(** X11. Whatever the [weeks] of the query, the summary covers a whole
    number of weeks from 1 to 26, so from 7 to 182 days; its [i]-th day is
    the classification of the [i]-th date of the window; and its range is
    never empty: it starts at the first date of the window and ends at the
    last one. *)
Theorem buildSummary_window (cal : Calendar) (st : Store) (weeks : option string) :
  let s := buildSummary cal st weeks in
  let daysCount := (range_weeks s * 7)%Z in
  (1 <= range_weeks s <= 26)%Z /\
  Z.of_nat (length (days s)) = daysCount /\
  7 <= length (days s) <= 182 /\
  (forall i, i < length (days s) ->
     days s !! i = Some (dayStat st (windowKey cal daysCount i)) /\
     option_map date (days s !! i) = Some (windowKey cal daysCount i)) /\
  range_start s = Some (windowKey cal daysCount 0) /\
  range_end s = Some (windowKey cal daysCount (length (days s) - 1)).
Proof.
  intros s daysCount.
  pose proof (weeksOf_range weeks) as Hw.
  assert (Hlen : length (days s) = Z.to_nat daysCount).
  { subst s daysCount. rewrite buildSummary_days_length. reflexivity. }
  assert (Hdays : days s = map (fun i => dayStat st (windowKey cal daysCount i))
                               (seq 0 (Z.to_nat daysCount))) by reflexivity.
  assert (Hpos : 7 <= Z.to_nat daysCount <= 182).
  { subst daysCount s. rewrite buildSummary_weeks. lia. }
  assert (Hlook : forall i, i < length (days s) ->
            days s !! i = Some (dayStat st (windowKey cal daysCount i))).
  { intros i Hi. rewrite Hdays.
    apply (lookup_map_seq (fun i => dayStat st (windowKey cal daysCount i))). lia. }
  split; [exact Hw|]. split; [subst daysCount s; rewrite Hlen, buildSummary_weeks; lia|].
  split; [lia|]. split; [|split].
  - intros i Hi. split; [apply Hlook; exact Hi|].
    rewrite (Hlook i Hi). simpl. rewrite dayStat_date. reflexivity.
  - change (range_start s) with (option_map date (head (days s))).
    rewrite head_lookup, Hlook by lia. simpl. rewrite dayStat_date. reflexivity.
  - change (range_end s) with (option_map date (last (days s))).
    rewrite last_lookup.
    replace (Init.Nat.pred (length (days s))) with (length (days s) - 1) by lia.
    rewrite Hlook by lia. simpl. rewrite dayStat_date. reflexivity.
Qed.

(** ** Bounds on the counters *)

Lemma countHits_app (l1 l2 : list DayStat) :
  countHits (l1 ++ l2) = countHits l1 + countHits l2.
Proof. unfold countHits. rewrite List.filter_app, length_app. reflexivity. Qed.

Lemma countHits_le_length (l : list DayStat) : countHits l <= length l.
Proof.
  unfold countHits. induction l as [|d l IH]; simpl; [lia|].
  destruct (hit d); simpl; lia.
Qed.

Lemma countHits_skipn (k : nat) (l : list DayStat) : countHits (skipn k l) <= countHits l.
Proof.
  rewrite <- (firstn_skipn k l) at 2. rewrite countHits_app. lia.
Qed.

Lemma sliceLast_sliceLast {A : Type} (a b : nat) (l : list A) :
  a <= b -> sliceLast a l = skipn (length l - a - (length l - b)) (sliceLast b l).
Proof.
  intros Hab. unfold sliceLast. rewrite skipn_skipn. f_equal. lia.
Qed.

(** The run at the end of the window is counted among the last [k] days,
    as far as it fits. *)
Lemma trailing_run_in_last (k : nat) (l : list DayStat) :
  Nat.min (trailingLoop (rev l) 0) k <= countHits (sliceLast k l).
Proof.
  destruct (trailing_is_trailing_run l) as (before & run & El & Hrun & Hlen & _).
  rewrite <- Hlen. clear Hlen. subst l. unfold sliceLast.
  rewrite skipn_app, countHits_app, length_app.
  assert (Hsuf : allHit (skipn (length before + length run - k - length before) run)).
  { apply Forall_drop. exact Hrun. }
  rewrite (countHits_all_hit _ Hsuf), length_skipn. lia.
Qed.

(** The best streak is made of hit days of the window. *)
Lemma best_le_hits (l : list DayStat) : snd (forwardLoop l) <= countHits l.
Proof.
  destruct (forwardLoop_runs l) as [_ (run & (before & after & El & Hrun) & Hlen)].
  rewrite <- Hlen. clear Hlen. subst l.
  rewrite !countHits_app, (countHits_all_hit run Hrun). lia.
Qed.

(** X12. In every summary: at most 7 hits among the last 7 days and 30
    among the last 30; the hits of the last 7 days are among those of the
    last 30; the current streak shows in both counts as far as it fits; and
    the best streak is at most the number of hit days of the window. *)
Theorem summary_counter_bounds (w : Z) (goalCal : num) (window : list DayStat) :
  let s := summarize w goalCal window in
  hits7 s <= Nat.min 7 (length window) /\
  hits30 s <= Nat.min 30 (length window) /\
  hits7 s <= hits30 s /\
  hits30 s <= countHits window /\
  Nat.min (currentStreak s) 7 <= hits7 s /\
  Nat.min (currentStreak s) 30 <= hits30 s /\
  bestStreak s <= countHits window /\
  countHits window <= length window.
Proof.
  cbn [summarize hits7 hits30 currentStreak bestStreak].
  split.
  { rewrite <- sliceLast_length. apply countHits_le_length. }
  split.
  { rewrite <- sliceLast_length. apply countHits_le_length. }
  split.
  { rewrite (sliceLast_sliceLast 7 30 window) by lia. apply countHits_skipn. }
  split; [apply countHits_skipn|].
  split; [apply trailing_run_in_last|].
  split; [apply trailing_run_in_last|].
  split; [apply best_le_hits | apply countHits_le_length].
Qed.

(** ** Tiers *)

Lemma tiers_prefix (best : nat) :
  exists k, List.filter (fun t => (t <=? best)%nat) BADGE_Tiers = firstn k BADGE_Tiers.
Proof.
  unfold BADGE_Tiers. cbn [List.filter].
  destruct (Nat.leb_spec 7 best), (Nat.leb_spec 14 best), (Nat.leb_spec 30 best),
    (Nat.leb_spec 60 best), (Nat.leb_spec 90 best), (Nat.leb_spec 120 best);
    try (exfalso; lia);
    first [ exists 0; reflexivity | exists 1; reflexivity | exists 2; reflexivity
          | exists 3; reflexivity | exists 4; reflexivity | exists 5; reflexivity
          | exists 6; reflexivity ].
Qed.

Lemma forwardLoop_app_best (l l' : list DayStat) :
  snd (forwardLoop l) <= snd (forwardLoop (l ++ l')).
Proof.
  unfold forwardLoop. rewrite fold_left_app.
  destruct (fold_left streakStep l (0, 0)) as [c b]. apply fold_best_mono.
Qed.

(** X13. The tiers are earned in their order: the earned tiers are a
    prefix of the list 7, 14, 30, 60, 90, 120, empty exactly when the best
    streak is below 7.  More days after a window never lower its best streak
    and never take a tier away. *)
Theorem earnedTiers_in_order (w : Z) (goalCal : num) (window : list DayStat) :
  let s := summarize w goalCal window in
  (exists k, earnedTiers s = firstn k BADGE_Tiers) /\
  (earnedTiers s = [] <-> bestStreak s < 7) /\
  (forall later,
     let s' := summarize w goalCal (window ++ later) in
     bestStreak s <= bestStreak s' /\
     forall t, In t (earnedTiers s) -> In t (earnedTiers s')).
Proof.
  cbn [summarize earnedTiers bestStreak]. split; [apply tiers_prefix|]. split.
  - unfold BADGE_Tiers. cbn [List.filter].
    destruct (Nat.leb_spec 7 (snd (forwardLoop window))) as [H|H].
    + split; [discriminate | lia].
    + split; [intros _; exact H|]. intros _.
      rewrite !(proj2 (Nat.leb_gt _ _)) by lia. reflexivity.
  - intros later. pose proof (forwardLoop_app_best window later) as Hb.
    split; [exact Hb|]. intros t. rewrite !filter_In.
    intros [Hin Hle]. split; [exact Hin|]. apply Nat.leb_le in Hle. apply Nat.leb_le. lia.
Qed.

(** ** Reading the weeks of the query *)

Lemma digitsPrefix_step (c : ascii) (v : Z) (rest : string) (acc : option Z) :
  digitValue c = Some v ->
  digitsPrefix (String c rest) acc = digitsPrefix rest (Some (10 * default 0%Z acc + v)%Z).
Proof. intros H. simpl. rewrite H. reflexivity. Qed.

Lemma digitsPrefix_stop (suffix : string) (acc : option Z) :
  startsWithDigit suffix = false -> digitsPrefix suffix acc = acc.
Proof.
  destruct suffix as [|c rest]; simpl; [reflexivity|].
  destruct (digitValue c); [discriminate | reflexivity].
Qed.

Lemma append_cons (c : ascii) (s1 s2 : string) :
  (String c s1 ++ s2)%string = String c (s1 ++ s2)%string.
Proof. reflexivity. Qed.

Lemma append_nil (s : string) : (EmptyString ++ s)%string = s.
Proof. reflexivity. Qed.

Lemma append_empty_r (s : string) : (s ++ "")%string = s.
Proof. induction s as [|c s IH]; [reflexivity | rewrite append_cons, IH; reflexivity]. Qed.

(** The digits of a numeral, read after some digits of value [p]. *)
Lemma digitsPrefix_uint_acc (u : Decimal.uint) (p : positive) (suffix : string) :
  startsWithDigit suffix = false ->
  digitsPrefix (NilEmpty.string_of_uint u ++ suffix) (Some (Z.pos p)) =
    Some (Z.pos (Pos.of_uint_acc u p)).
Proof.
  intros Hs. revert p.
  induction u as [|u IH|u IH|u IH|u IH|u IH|u IH|u IH|u IH|u IH|u IH]; intros p;
    cbn [NilEmpty.string_of_uint Pos.of_uint_acc]; rewrite ?append_cons, ?append_nil;
    [apply digitsPrefix_stop; exact Hs | ..];
    (erewrite digitsPrefix_step by reflexivity); rewrite <- IH; do 2 f_equal;
    cbn [default from_option id];
    match goal with
    | |- context [Z.of_nat ?n] =>
        let v := eval vm_compute in (Z.of_nat n) in change (Z.of_nat n) with v
    end; lia.
Qed.

(** The same from the start of the digits. *)
Lemma digitsPrefix_uint (u : Decimal.uint) (suffix : string) :
  startsWithDigit suffix = false ->
  digitsPrefix (NilEmpty.string_of_uint u ++ suffix) (Some 0%Z) =
    Some (Z.of_N (Pos.of_uint u)).
Proof.
  intros Hs.
  induction u as [|u IH|u IH|u IH|u IH|u IH|u IH|u IH|u IH|u IH|u IH];
    cbn [NilEmpty.string_of_uint Pos.of_uint]; rewrite ?append_cons, ?append_nil;
    [apply digitsPrefix_stop; exact Hs | ..];
    (erewrite digitsPrefix_step by reflexivity);
    [exact IH | ..]; apply (digitsPrefix_uint_acc u _ suffix Hs).
Qed.

Lemma digitsPrefix_first (c : ascii) (v : Z) (rest : string) :
  digitValue c = Some v ->
  digitsPrefix (String c rest) None = digitsPrefix (String c rest) (Some 0%Z).
Proof. intros H. rewrite !(digitsPrefix_step c v) by exact H. reflexivity. Qed.

(** A string that begins with a digit has no white space to skip and no
    sign. *)
Lemma parseInt10_digit_head (c : ascii) (v : Z) (rest : string) :
  digitValue c = Some v ->
  parseInt10 (String c rest) =
    match digitsPrefix (String c rest) None with
    | Some n => Some (1 * n)%Z
    | None => None
    end.
Proof.
  destruct c as [[] [] [] [] [] [] [] []]; try discriminate; intros _; reflexivity.
Qed.

Lemma parseInt10_minus (rest : string) :
  parseInt10 (String "-"%char rest) =
    match digitsPrefix rest None with
    | Some n => Some (-1 * n)%Z
    | None => None
    end.
Proof. reflexivity. Qed.

Lemma uint_head (u : Decimal.uint) (suffix : string) :
  u <> Decimal.Nil ->
  exists c v rest, (NilEmpty.string_of_uint u ++ suffix)%string = String c rest /\
                   digitValue c = Some v.
Proof.
  destruct u; [contradiction | ..]; intros _;
    cbn [NilEmpty.string_of_uint]; rewrite append_cons; do 3 eexists; split; reflexivity.
Qed.

Lemma digits_of_positive (p : positive) (suffix : string) :
  startsWithDigit suffix = false ->
  exists c v rest,
    (NilEmpty.string_of_uint (Pos.to_uint p) ++ suffix)%string = String c rest /\
    digitValue c = Some v /\
    digitsPrefix (String c rest) None = Some (Z.pos p).
Proof.
  intros Hs.
  destruct (uint_head (Pos.to_uint p) suffix (DecimalPos.Unsigned.to_uint_nonnil p))
    as (c & v & rest & E & Hc).
  exists c, v, rest. split; [exact E|]. split; [exact Hc|].
  rewrite (digitsPrefix_first c v rest Hc), <- E, (digitsPrefix_uint _ suffix Hs).
  rewrite DecimalPos.Unsigned.of_to. reflexivity.
Qed.

Lemma parseInt10_decimal_suffix (z : Z) (suffix : string) :
  startsWithDigit suffix = false ->
  parseInt10 (decimal z ++ suffix) = Some z.
Proof.
  intros Hs. unfold decimal. destruct z as [|p|p]; cbn [Z.to_int NilEmpty.string_of_int].
  - cbn [NilEmpty.string_of_uint]. rewrite append_cons, append_nil.
    rewrite (parseInt10_digit_head "0" 0 suffix eq_refl).
    rewrite (digitsPrefix_step "0" 0 suffix None eq_refl).
    rewrite (digitsPrefix_stop suffix _ Hs). reflexivity.
  - destruct (digits_of_positive p suffix Hs) as (c & v & rest & E & Hc & Hd).
    rewrite E, (parseInt10_digit_head c v rest Hc), Hd. reflexivity.
  - destruct (digits_of_positive p suffix Hs) as (c & v & rest & E & Hc & Hd).
    rewrite append_cons, parseInt10_minus, E, Hd. reflexivity.
Qed.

Exercise: The expected answer is an exact copy of the lines beginning at the one with "Lemma uint_head (u" and running to the end of the entries above.

Expected output:
Lemma uint_head (u : Decimal.uint) (suffix : string) :
  u <> Decimal.Nil ->
  exists c v rest, (NilEmpty.string_of_uint u ++ suffix)%string = String c rest /\
                   digitValue c = Some v.
Proof.
  destruct u; [contradiction | ..]; intros _;
    cbn [NilEmpty.string_of_uint]; rewrite append_cons; do 3 eexists; split; reflexivity.
Qed.

Lemma digits_of_positive (p : positive) (suffix : string) :
  startsWithDigit suffix = false ->
  exists c v rest,
    (NilEmpty.string_of_uint (Pos.to_uint p) ++ suffix)%string = String c rest /\
    digitValue c = Some v /\
    digitsPrefix (String c rest) None = Some (Z.pos p).
Proof.
  intros Hs.
  destruct (uint_head (Pos.to_uint p) suffix (DecimalPos.Unsigned.to_uint_nonnil p))
    as (c & v & rest & E & Hc).
  exists c, v, rest. split; [exact E|]. split; [exact Hc|].
  rewrite (digitsPrefix_first c v rest Hc), <- E, (digitsPrefix_uint _ suffix Hs).
  rewrite DecimalPos.Unsigned.of_to. reflexivity.
Qed.

Lemma parseInt10_decimal_suffix (z : Z) (suffix : string) :
  startsWithDigit suffix = false ->
  parseInt10 (decimal z ++ suffix) = Some z.
Proof.
  intros Hs. unfold decimal. destruct z as [|p|p]; cbn [Z.to_int NilEmpty.string_of_int].
  - cbn [NilEmpty.string_of_uint]. rewrite append_cons, append_nil.
    rewrite (parseInt10_digit_head "0" 0 suffix eq_refl).
    rewrite (digitsPrefix_step "0" 0 suffix None eq_refl).
    rewrite (digitsPrefix_stop suffix _ Hs). reflexivity.
  - destruct (digits_of_positive p suffix Hs) as (c & v & rest & E & Hc & Hd).
    rewrite E, (parseInt10_digit_head c v rest Hc), Hd. reflexivity.
  - destruct (digits_of_positive p suffix Hs) as (c & v & rest & E & Hc & Hd).
    rewrite append_cons, parseInt10_minus, E, Hd. reflexivity.
Qed.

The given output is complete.